• [DATASET ENTRIES]:
━━━━━━━━━━━━━━━━
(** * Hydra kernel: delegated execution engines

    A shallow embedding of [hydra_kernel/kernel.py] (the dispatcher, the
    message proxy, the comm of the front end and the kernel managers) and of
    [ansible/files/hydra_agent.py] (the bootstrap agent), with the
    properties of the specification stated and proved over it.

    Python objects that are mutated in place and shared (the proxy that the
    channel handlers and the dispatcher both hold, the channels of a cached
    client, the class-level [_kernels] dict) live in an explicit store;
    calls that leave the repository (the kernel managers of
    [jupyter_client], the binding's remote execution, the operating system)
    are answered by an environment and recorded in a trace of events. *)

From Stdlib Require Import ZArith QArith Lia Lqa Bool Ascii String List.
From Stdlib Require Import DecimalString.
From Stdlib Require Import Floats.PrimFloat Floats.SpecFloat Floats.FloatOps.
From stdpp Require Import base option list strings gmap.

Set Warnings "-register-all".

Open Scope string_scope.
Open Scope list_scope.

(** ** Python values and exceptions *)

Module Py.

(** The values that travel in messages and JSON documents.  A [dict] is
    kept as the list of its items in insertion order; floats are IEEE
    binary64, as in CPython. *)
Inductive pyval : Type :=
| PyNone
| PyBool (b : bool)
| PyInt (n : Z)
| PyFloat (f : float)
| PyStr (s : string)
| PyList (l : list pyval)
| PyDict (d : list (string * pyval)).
━━━━━━━━━━━━━━━━
• [TASK DIRECTIONS]:
Look through the data above. Copy every line with the string "Scope" in it.

• [SOLUTION TO THIS EXERCISE]:
Open Scope string_scope.
Open Scope list_scope.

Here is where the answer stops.